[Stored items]
(* ===== verification/RoundRobin.v ===== *)
(** * Round-robin positions and the bounded-preference scan cursor

    [src/src/round_robin.rs] (the division-free [index] and [next] shared by
    every topology) and [src/src/mpmc/brokerless/scan.rs] (the consumer-local
    [Cursor] that prefers a productive ring for a bounded number of drains). *)

From stdpp Require Import prelude.
From S2P Require Import Prelude.
Local Open Scope Z_scope.

(** ** [round_robin.rs] *)

Definition index (cursor len : Z) : Z := if cursor <? len then cursor else 0.

(** Returns the selected slot and the new cursor. *)
Definition next (cursor len : Z) : Z * Z :=
  let i := index cursor len in (i, i + 1).

(** [k] successive selections: the visited slots and the final cursor. *)
Fixpoint visits (k : nat) (cursor len : Z) : list Z * Z :=
  match k with
  | O => ([], cursor)
  | S k' =>
      let '(i, cursor') := next cursor len in
      let '(l, c) := visits k' cursor' len in (i :: l, c)
  end.

(** ** [scan.rs] *)

Definition QUANTUM : Z := 16.

Record Cursor := mkCursor { cur_next : Z; credits : Z }.

Definition Cursor_new (seed : Z) : Cursor := mkCursor seed (QUANTUM - 1).

Definition Cursor_next (c : Cursor) (len : Z) : Z * Cursor :=
  let '(i, n) := next (cur_next c) len in (i, mkCursor n (credits c)).

(** [credits] is a [u8]: [wrapping_sub(1) & (QUANTUM - 1)]. *)
Definition prefer (c : Cursor) : Cursor :=
  mkCursor (cur_next c - (if credits c =? 0 then 0 else 1))
           (Z.land ((credits c - 1) mod 256) (QUANTUM - 1)).

(** [k] successive productive drains: each selects a ring and then calls
    [prefer]; the list holds the rings served. *)
Fixpoint productive (k : nat) (c : Cursor) (len : Z) : list Z * Cursor :=
  match k with
  | O => ([], c)
  | S k' =>
      let '(i, c1) := Cursor_next c len in
      let '(l, c2) := productive k' (prefer c1) len in (i :: l, c2)
  end.

(** ** Bounds *)

Lemma index_bounds cursor len : 0 <= cursor -> 0 < len -> 0 <= index cursor len < len.
Proof. intros. unfold index. zbool; lia. Qed.

(** [next] never overflows: the stored cursor is at most [len]. *)
Lemma next_bounds cursor len i c :
  0 <= cursor -> 0 < len -> next cursor len = (i, c) -> 0 <= i < len /\ c = i + 1 /\ 0 < c <= len.
Proof.
  intros Hc Hl [= <- <-]. pose proof (index_bounds cursor len Hc Hl). lia.
Qed.

Lemma index_after cursor len :
  0 <= cursor -> 0 < len ->
  index (index cursor len + 1) len = (index cursor len + 1) mod len.
Proof.
  intros Hc Hl. pose proof (index_bounds cursor len Hc Hl).
  unfold index at 1. zbool; [by rewrite Z.mod_small by lia|].
  replace (index cursor len + 1) with len by lia. by rewrite Z.mod_same by lia.
Qed.

Lemma index_mod i len : 0 <= i -> 0 < len -> index (i mod len) len = i mod len.
Proof. intros. pose proof (Z.mod_pos_bound i len). unfold index. zbool; lia. Qed.

(** The selections form a rotation: the j-th one is [(first + j) mod len]. *)
Lemma visits_lookup k cursor len j :
  0 <= cursor -> 0 < len -> (j < k)%nat ->
  (visits k cursor len).1 !! j = Some ((index cursor len + Z.of_nat j) mod len).
Proof.
  revert cursor j. induction k as [|k IH]; intros cursor j Hc Hl Hj; [lia|].
  pose proof (index_bounds cursor len Hc Hl) as Hb.
  simpl. specialize (IH (index cursor len + 1)).
  destruct (visits k (index cursor len + 1) len) as [l c] eqn:Hv.
  destruct j as [|j]; simpl.
  - rewrite Z.add_0_r, Z.mod_small by lia. done.
  - simpl in IH. rewrite IH by lia. f_equal.
    rewrite index_after, Zplus_mod_idemp_l by lia. f_equal. lia.
Qed.

Lemma visits_length k cursor len : length (visits k cursor len).1 = k.
Proof.
  revert cursor. induction k as [|k IH]; intros cursor; [done|].
  simpl. specialize (IH (index cursor len + 1)).
  destruct (visits k _ len). simpl in *. lia.
Qed.

Lemma visits_app a b cursor len :
  visits (a + b) cursor len =
  ((visits a cursor len).1 ++ (visits b (visits a cursor len).2 len).1,
   (visits b (visits a cursor len).2 len).2).
Proof.
  revert cursor. induction a as [|a IH]; intros cursor; simpl; [by destruct (visits b cursor len)|].
  rewrite IH. by destruct (visits a (index cursor len + 1) len).
Qed.

Lemma visits_cursor k cursor len : 0 <= cursor -> 0 < len -> 0 <= (visits k cursor len).2.
Proof.
  revert cursor. induction k as [|k IH]; intros cursor Hc Hl; simpl; [done|].
  pose proof (index_bounds cursor len Hc Hl). specialize (IH (index cursor len + 1) ltac:(lia) Hl).
  by destruct (visits k (index cursor len + 1) len).
Qed.

(** A full pass reaches every slot. *)
Lemma visits_cover cursor len x :
  0 <= cursor -> 0 <= x < len -> x ∈ (visits (Z.to_nat len) cursor len).1.
Proof.
  intros Hc Hx. pose proof (index_bounds cursor len Hc ltac:(lia)) as Hb.
  apply list_elem_of_lookup. exists (Z.to_nat ((x - index cursor len) mod len)).
  pose proof (Z.mod_pos_bound (x - index cursor len) len ltac:(lia)).
  rewrite visits_lookup by lia. f_equal. rewrite Z2Nat.id by lia.
  rewrite Zplus_mod_idemp_r. rewrite Z.mod_small; lia.
Qed.

(** A pass of [len] selections, from any cursor value (also a stale one
    beyond a shrunken membership), visits every slot index below [len] exactly
    once, so a full scan neither skips nor repeats a ring. *)
Lemma visits_permutation (cursor len : Z) :
  0 <= cursor -> 0 < len ->
  (visits (Z.to_nat len) cursor len).1 ≡ₚ seqZ 0 len.
Proof.
  intros Hc Hl. pose proof (index_bounds cursor len Hc Hl) as Hb.
  assert (NoDup (visits (Z.to_nat len) cursor len).1) as Hnd.
  { apply NoDup_alt. intros i j x Hi Hj.
    pose proof (lookup_lt_Some _ _ _ Hi) as Hil. pose proof (lookup_lt_Some _ _ _ Hj) as Hjl.
    rewrite visits_length in Hil, Hjl.
    rewrite visits_lookup in Hi, Hj by done.
    assert (index cursor len + Z.of_nat i = index cursor len + Z.of_nat j); [|lia].
    apply (mod_inj len); [done|lia|congruence]. }
  symmetry. apply submseteq_length_Permutation.
  - apply NoDup_submseteq; [apply NoDup_seqZ|]. intros x Hx%elem_of_seqZ.
    apply visits_cover; lia.
  - rewrite visits_length, length_seqZ. lia.
Qed.

(** At a cursor beyond the membership. *)
Lemma visits_permutation_witness :
  0 <= 7 /\ 0 < 3 /\ (visits (Z.to_nat 3) 7 3).1 ≡ₚ seqZ 0 3.
Proof. split; [lia|]. split; [lia|]. apply (visits_permutation 7 3); lia. Defined.

(** ** Bounded service *)

(** The cursor after [i] productive drains from [Cursor_new 0]. *)
Definition cursor_after (i len : Z) : Cursor :=
  mkCursor (if i mod 16 =? 0 then (if i =? 0 then 0 else (i / 16 - 1) mod len + 1)
            else (i / 16) mod len)
           (15 - i mod 16).

Lemma div16_succ i : 0 <= i ->
  (i mod 16 <> 15 /\ (i + 1) / 16 = i / 16 /\ (i + 1) mod 16 = i mod 16 + 1) \/
  (i mod 16 = 15 /\ (i + 1) / 16 = i / 16 + 1 /\ (i + 1) mod 16 = 0).
Proof. intros. Z.to_euclidean_division_equations. lia. Qed.

Lemma land_credits r : 0 <= r <= 15 ->
  Z.land ((15 - r - 1) mod 256) 15 = 15 - (r + 1) mod 16.
Proof.
  intros Hr. destruct (Z.eq_dec r 15) as [->|Hne]; [done|].
  rewrite !(Z.mod_small _ 256), (Z.mod_small _ 16) by lia.
  change 15 with (2 ^ 4 - 1) at 2. rewrite land_mask by lia.
  change (2 ^ 4) with 16. rewrite Z.mod_small; lia.
Qed.

Lemma index_cursor_after i len : 0 <= i -> 0 < len ->
  index (cur_next (cursor_after i len)) len = (i / 16) mod len.
Proof.
  intros Hi Hl. unfold cursor_after; simpl.
  destruct (Z.eqb_spec (i mod 16) 0) as [Hm|Hm]; [|by apply index_mod; [apply Z.div_pos|]].
  destruct (Z.eqb_spec i 0) as [->|Hi0].
  { unfold index. zbool; [|lia]. by rewrite Z.mod_0_l by lia. }
  assert (1 <= i / 16) as Hd by (Z.to_euclidean_division_equations; lia).
  pose proof (Z.mod_pos_bound (i / 16 - 1) len Hl).
  rewrite <- (index_mod (i / 16 - 1) len) by lia. rewrite index_after by lia.
  rewrite index_mod by lia. rewrite Zplus_mod_idemp_l. f_equal. lia.
Qed.

Lemma cursor_after_step i len : 0 <= i -> 0 < len ->
  Cursor_next (cursor_after i len) len =
    ((i / 16) mod len, mkCursor ((i / 16) mod len + 1) (15 - i mod 16)) /\
  prefer (mkCursor ((i / 16) mod len + 1) (15 - i mod 16)) = cursor_after (i + 1) len.
Proof.
  intros Hi Hl. split.
  - unfold Cursor_next, next. by rewrite index_cursor_after by done.
  - pose proof (Z.mod_pos_bound i 16 ltac:(lia)).
    unfold prefer, cursor_after; simpl. change (QUANTUM - 1) with 15.
    rewrite land_credits by lia.
    assert (i + 1 <> 0) as Hn by lia. apply Z.eqb_neq in Hn. rewrite Hn.
    destruct (div16_succ i Hi) as [(Hm & Hd & Hr)|(Hm & Hd & Hr)]; rewrite Hd, Hr.
    + zbool; [lia..|]. f_equal; [lia|]. by rewrite Z.mod_small by lia.
    + rewrite Hm. simpl. f_equal. rewrite Z.sub_0_r. by replace (i / 16 + 1 - 1) with (i / 16) by lia.
Qed.

Lemma productive_from k i len j :
  0 <= i -> 0 < len -> (j < k)%nat ->
  (productive k (cursor_after i len) len).1 !! j = Some (((i + Z.of_nat j) / 16) mod len).
Proof.
  revert i j. induction k as [|k IH]; intros i j Hi Hl Hj; [lia|].
  destruct (cursor_after_step i len Hi Hl) as [Hn Hp].
  cbn [productive]. rewrite Hn, Hp. specialize (IH (i + 1)).
  destruct (productive k (cursor_after (i + 1) len) len) as [l c].
  destruct j as [|j]; simpl; [by rewrite Z.add_0_r|].
  simpl in IH. rewrite IH by lia. do 3 f_equal. lia.
Qed.

(** A consumer that finds every ring hot serves ring [(j / 16) mod len] on
    its [j]-th productive drain: it never serves one ring more than [QUANTUM]
    times in a row and it reaches every other ring before coming back. *)
Theorem bounded_service (k j : nat) (len : Z) :
  0 < len -> (j < k)%nat ->
  (productive k (Cursor_new 0) len).1 !! j = Some ((Z.of_nat j / QUANTUM) mod len).
Proof. intros Hl Hj. apply (productive_from k 0 len j); lia. Qed.

(** The thirty-fifth drain over three rings serves ring two. *)
Lemma bounded_service_witness :
  (34 < 48)%nat /\ (productive 48 (Cursor_new 0) 3).1 !! 34%nat = Some 2.
Proof. split; [lia|]. exact (bounded_service 48 34 3 ltac:(lia) ltac:(lia)). Defined.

- What you are asked to do
Copy each line of the entries in which the string "consumer" is found.

- Task response
    every topology) and [src/src/mpmc/brokerless/scan.rs] (the consumer-local
(** A consumer that finds every ring hot serves ring [(j / 16) mod len] on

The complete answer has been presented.